Between 2000 and 2003, the EPA conducted a nationwide study of contaminants in fish tissue in several hundred lakes. Brantley was one of the lakes included in the study. Total DDT levels in Brantley channel catfish were the highest of the entire study - more than three times the EPA recommended "do not eat" level. Brantley walleye were at the EPA recommended "no more than one meal in two months" level. The question often asked by avid fishermen at Brantley is, if DDT has not been used in decades, why are there still unusually high amounts of it in fish at Brantley Reservoir? The state Environment Department, in its fish consumption advisory questions and answers, says DDT breaks down into DDD and DDE. When experts talk about total DDT, they mean the total amount of all three. DDE is very stable and lasts a long time in the environment. The total DDT in Brantley Reservoir fish is almost entirely DDE, which means that it has been there for a long time.

No one knows for sure, but it is likely that DDT used over several decades accumulated in the sediment of McMillan Reservoir. After Brantley Dam was built, McMillan was drained and all the sediment was stirred up, releasing several decades worth of accumulated DDT (by then, probably mostly broken down into DDE) to be absorbed by fish when the sediment settled in Brantley Lake.

 Counter-intuitively, it is safe to swim in the lake.

Who owns the lake? 

The state owns the park. Another entity owns the water in the lake (in this context known as Brantley Reservoir).

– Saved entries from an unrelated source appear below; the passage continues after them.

Lemma engine_error_drops_block_witness :
  fst (connect bot_db (Some true)
         (create_insert_then (raise (Sqlite3Error "database is locked")))
         (world_of empty_file))
    = Normal tt /\
  last (stdout (snd (connect bot_db (Some true)
                       (create_insert_then
                          (raise (Sqlite3Error "database is locked")))
                       (world_of empty_file))))
    = Some "database is locked" /\
  disk (snd (connect bot_db (Some true)
               (create_insert_then (raise (Sqlite3Error "database is locked")))
               (world_of empty_file))) !! bot_db
    = Some fresh_store.
Proof.
  apply (engine_error_drops_block bot_db (Some true)
           (create_insert_then (raise (Sqlite3Error "database is locked")))
           (world_of empty_file) empty_file
           (mkCursor
              (Connection bot_db fresh_store
                 (Some (mkDatabase ["defs"] [mkRow 42 "hello" "world"])))
              [])
           "database is locked"); reflexivity.
Defined.

(** X14: when the block ends without raising, by falling through or by
    [return], [connect] with [commit=True] leaves in the file all that the
    connection saw at the end of the block; [connect] without [commit]
    leaves what the block's statements did outside a transaction and drops
    the open transaction.  The value the block returns is passed on. *)
Theorem block_is_kept_or_dropped_whole path body w d c done :
  disk w !! path = Some d ->
  body (db_cursor (mkConnection path d)) = (done, c) ->
  (forall e, done <> Raise e) ->
  let resumed := match done with Return v => Return v | _ => Normal tt end in
  fst (connect path (Some true) body w) = resumed /\
  disk (snd (connect path (Some true) body w)) !! conn_path (cur_conn c)
    = Some (conn_db (cur_conn c)) /\
  fst (connect path None body w) = resumed /\
  disk (snd (connect path None body w)) !! conn_path (cur_conn c)
    = Some (conn_file (cur_conn c)).
Proof.
  intros Hopen Hbody Hdone resumed. subst resumed. destruct done as [a|v|e].
  - rewrite !(connect_falls_through path _ body w d Hopen c a Hbody).
    cbn. rewrite !lookup_insert_eq. repeat split.
  - rewrite !(connect_returns path _ body w d Hopen c v Hbody).
    cbn. rewrite !lookup_insert_eq. repeat split.
  - now destruct (Hdone e).
Qed.

Lemma block_is_kept_or_dropped_whole_witness :
  disk (snd (connect bot_db (Some true)
               (create_insert_then (return_ (PyBool true)))
               (world_of empty_file))) !! bot_db
    = Some (mkDatabase ["defs"] [mkRow 42 "hello" "world"]) /\
  disk (snd (connect bot_db None
               (create_insert_then (return_ (PyBool true)))
               (world_of empty_file))) !! bot_db
    = Some fresh_store.
Proof.
  destruct (block_is_kept_or_dropped_whole bot_db
              (create_insert_then (return_ (PyBool true)))
              (world_of empty_file) empty_file
              (mkCursor
                 (Connection bot_db fresh_store
                    (Some (mkDatabase ["defs"] [mkRow 42 "hello" "world"])))
                 [])
              (Return (PyBool true)) eq_refl eq_refl)
    as (_ & Hkept & _ & Hdropped); [discriminate|].
  split; [exact Hkept|exact Hdropped].
Defined.
(* ===== verification/Prelude.v ===== *)
(** * HyperFleet operator: verification library

    This library models the HyperFleet operator, a Kubernetes controller in Go,
    and proves what makes it correct.  The controller watches one cluster-wide
    resource, [HyperFleetConfig], and keeps the operands of a "bundle" (the
    HyperFleet API and one Sentinel per registered entity type) in the state
    that resource describes.

    ** The program, and the file that models each part

    - [api/v1alpha1/hyperfleetconfig_types.go], the resource: [ConfigTypes], and its
      kubebuilder markers, what the API server checks: [Admission].
      The fields of Kubernetes types that are read or set: [Kube].
    - [api/v1alpha1/groupversion_info.go] and the [init] functions that register the
      types before [main] runs: [Scheme].
    - [api/v1alpha1/zz_generated.deepcopy.go]: [DeepCopy], over [Heap], a model of
      Go's memory with pointers, slices and allocation.
    - [internal/component/rollout.go] and the [Component] interface of
      [internal/bundle/bundle.go]: [Contract].  The interface is the class
      [IsComponent]; what an implementation owes the controller is the class
      [ComponentContract], proved for both components and used by the loop.
    - [internal/component/api/*.go]: [Api]; [internal/component/sentinel/*.go]:
      [Sentinel]; the JSON their struct tags describe and the text
      [encoding/json] writes: [Json].
    - [internal/bundle/bundle.go], from a bundle to its components: [Bundle].
    - [internal/controller/hyperfleetconfig_rollout.go]: the policy on the
      addresses OIDC discovery may dial is [DiscoveryGuard], over [NetAddr] and
      [AddrText], models of the [net] and [net/netip] functions it calls; discovery and its
      cache are [Jwks], over [Url] and [JsonDecode], models of [net/url] and of
      [json.Unmarshal], and calls of them that run at once are [Locking]; the rollout hash
      is [ConfigHash], over [Sha256].
    - [internal/controller/hyperfleetconfig_status.go]: [Status].
    - [internal/apply/apply.go]: [Apply].
    - [internal/controller/observability.go]: [Observability].
    - [internal/controller/hyperfleetconfig_controller.go] and
      [operand_types.go]: [Reconciler], with its theorems in
      [ReconcilerMetrics], [MetricsBounds], [ReconcilerCalls], [Learning], [ReconcilerStatus],
      [ReconcilerLive], [AdmittedStatus], [Quiescence] and [Operands].
    - [internal/metrics/metrics.go]: [Metrics]; [internal/version/version.go]:
      [Version].
    - [cmd/main.go]: [Startup] and [CommandLine], over [Flags] (the flag table and Go's [flag] parser)
      and [Regexp] (the fragment of [regexp] that its pattern and those of [Admission] need).
    - [internal/servicemonitor/servicemonitor.go]: [ServiceMonitor].
    - The permission markers of [hyperfleetconfig_controller.go] and
      [servicemonitor.go]: [Rbac].
    - [validators/related-images/main.go], a build-time tool: [RelatedImages].
    - [test/utils/utils.go], the helpers of the end-to-end suite: [TestUtils].
    Functions of [strings], [bufio] and [path/filepath] that several parts use are in
    [Strings], those that every part uses in this file.

    ** How state and effects are modelled

    A function that can return a Go error yields an [outcome]: a value, an
    error value that keeps its format, arguments and wrapped cause, or a panic
    (nil dereference, nil map write).  Code that acts on the outside world is
    state passing over an abstract world: the class [Env] ([Env.v]) is the API
    server, the network and the clock, where every call may change the world
    and may fail; [EnvLaws] are the two facts about them that are used, and the liveness
    theorems add what a healthy ([Healthy]) or a settled ([Settled]) cluster does.  Any
    environment can be run with a log of the calls made, which is how
    statements on order and on what is sent are made.  [RState] ([State.v]) adds
    the reconciler's two mutable fields and the process's metrics; [Learned]
    ([Reconciler.v]) is what the deferred status update reads.  [Sim.v] is one
    concrete environment, for concrete runs.

    Objects are values.  Renderers return freshly allocated objects, no two of
    which alias, and each is mutated in place only between its rendering
    and the end of its component's turn; so the in-place updates (stamping,
    the owner reference, the read-back) are functions from list to list.  The
    setters of [bundle.go] write through pointers held once.  That the resource itself is
    a value of its own, whatever a cache keeps, is what [DeepCopy] shows of the copies a client
    hands out.  The reconcile loop is sequential, as the controller's one worker runs it;
    [Locking] is the step relation of any number of calls of the discovery code that share the
    reconciler's mutex, its [sync.Once] and the two fields they guard.

    ** What is outside

    Code that is not in the repository is a class argument: the YAML encoder
    ([YamlLib]), the syntax of a URL's authority ([UrlLib]), the JSON of a pod template
    ([TemplateLib]), the layout and deep copies of apimachinery's metadata and conditions ([MetaLib],
    with [MetaLaws]), CEL's functions on URLs ([CelLib]), [meta.SetStatusCondition] ([ConditionsLib], with its
    documented behaviour as [ConditionsLaws]), the manager ([ManagerLib]) and the
    flags of the zap options ([ZapFlags]), the clients of the ServiceMonitor
    bootstrap ([BootstrapEnv]), the CSV decoder, the pullspec parser and the files of the
    validator ([BundleLib], [Files]), apimachinery's scheme and its builder ([SchemeLib], with
    [SchemeLaws]) and the operating system as the suite's helpers call it ([OSLib]).
    Log lines are left out.

    ** What the theorems show

    - The loop.  [ReconcilerCalls]: [Reconcile] refines an abstract trace of
      calls, so nothing is written before every declared Secret was read and a
      JWKS URL resolved, everything is sent with the operator's field
      manager, and the status is written last and at most once.
      [ReconcilerMetrics]: no panic, one duration, each failure counted once, the
      applied-config gauge only after a full success.  [MetricsBounds]: a bound on the
      series exported over the life of the process.  [Learning]: a successful
      body as a chain of worlds, from the answers to the Secret reads to what each component
      reports on the objects read back.  [ReconcilerStatus]: what
      is published, in those terms, after a success, what is written after a failure, and that
      rollouts are counted only when applied.  [ReconcilerLive]: on a healthy cluster a valid
      configuration reconciles.  [Quiescence]: once the cluster has settled, later
      reconciles write no status, for ever.  [Operands]: all operands are owned,
      in the operator's namespace, and distinct.
    - The resource.  [Admission]: what every stored resource satisfies after any history of
      creations, updates, status writes and deletions, and what never changes in it.
      [AdmittedStatus]: every status the operator writes fits the schema, so an API server that
      validates it never refuses one (given that replica counts are 32-bit integers, class
      [Int32World], and that the clock never reads the zero time, class [ClockWorld]); and which admitted resources reconcile.  [DeepCopy]: a
      generated deep copy reads the same and shares no memory; each method is proved an instance
      of the contract [DeepCopierLaws].
    - The guard.  [DiscoveryGuard]: the table lookup is a longest-prefix match,
      the NAT64 recursion terminates, and no dial that is let through goes to a
      denied block.
    - Discovery.  [Jwks]: what a discovered URL was checked for, that the document of a
      well-behaved issuer is accepted, every branch of the fallback, and the invariant of the cache.
      [Locking]: concurrent calls do not race, never deadlock, and every interleaving is one of
      atomic runs of the sequential operations, which carries the cache's invariant over.
      They rest on [JsonDecode] (decoding what was encoded gives it back, so encoding is
      injective; the decoder's fuel is enough) and [Url] (what an accepted URL looks like).
    - Hashing.  [ConfigHash] and [Observability]: the hashed bytes determine
      what they are meant to cover, do not depend on the listing order, and
      stamping is idempotent and causes no rollout of its own.
    - Status.  [Status]: the rollup is AND and OR, aggregation is idempotent,
      keeps transition times, and makes nothing up after a failure.
    - Rendering.  [Api], [Sentinel], [Bundle]: when rendering fails, that the
      operands fit together (ports, selectors, mounts, files, Secrets), that
      health reports are true of the Deployment, and that a resolved bundle renders.

    - Start-up.  [Startup]: [main] makes its planned calls in order up to the first
      that is refused, starts the manager last and only on accepted inputs; what it starts
      with is safe, and the reconciler it registers is one that [ReconcilerLive] is about.
      [CommandLine]: for any choice of flags, the calls that a start makes, with every
      default.  [Flags]: parsing what was printed gives it back, and every variable has a
      value of its kind.  [ServiceMonitor]: the bootstrap is one of the permitted call
      sequences and its endpoint never weakens TLS.  [Rbac]: the declared permissions cover
      every call of the loop, of its informers and of the bootstrap; Secrets are read-only,
      and outside the operator's namespace there is only the resource itself.
    - The validator.  [RelatedImages]: it accepts exactly the consistent documents,
      in whatever order Go ranges over its maps.
    - Around the program.  [Scheme]: the process starts with a scheme that recognises the
      resource and its list.  [Metrics]: the table of collectors passes Prometheus's checks.
      [TestUtils]: uncommenting undoes commenting and changes nothing else of the file,
      cutting a command's output into lines loses no match, and the temporary archive
      of an image is removed last, however loading ends.

    ** Bounds and fuel

    Go's memory is unbounded, and a slice is a window without a capacity, since nothing copied is
    appended to.  The NAT64 recursion has fuel two, which [isDisallowed_terminates] shows is
    enough; the address parsers of [NetAddr] recurse on the text; SHA-256's
    block loop has the message length as fuel, more than it has blocks; the JSON
    decoder has the length of the text, which [decode_complete] shows is enough.
    Counters and generations are integers that the code only compares or
    increments; bytes and 32-bit words are kept at their width.  [slices.SortFunc]
    is insertion sort, as Go runs it on short slices; [sort_unique] shows that with
    distinct keys every sorting algorithm gives that result.

    ** Not modelled

    The logger holds no logic of the program.  Of a URL, the path, query and fragment are
    checked but not kept; of a decoded number, its literal is kept. *)

From stdpp Require Export prelude list strings gmap sorting.
From Stdlib Require Export ZArith Ascii Lia.
From Stdlib Require Import DecimalString DecimalN.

Well, it owns the water to the "minimum pool level."

It looks like the Carlsbad Irrigation District might be the owner of the lake.

When the water-users (e.g. farmers) south of Brantley Lake need water for irrigation, the water management entity drains off water from the lake to supply their needs. 

Because of the drought in New Mexico, the lake level is already very low - not as low as it's ever been, but close. Fortunately, although there's been little rain this year at the lake, the land south of the lake has enjoyed some. This happy chance has reduced the need for pulling water from the lake.

What's "minimum pool level"? 

The "minimum pool level" is the lowest level to which a reservoir is allowed to drop. (Source: Irrigation Engineering - Basak.)  

One guide to establishing a minimum pool level is here: "the level of groundwater in the aquifer and the level of surface water at which further withdrawals would be significantly harmful to the water resources of the area".

Some of the above information I received from one of Brantley Lake's park rangers. 


If I had limited time in the area, I'd forego Brantley Lake and instead visit:  

I'd consider checking out Sitting Bull Falls also, but I haven't been there yet. It's about 30 miles west of Brantley Lake.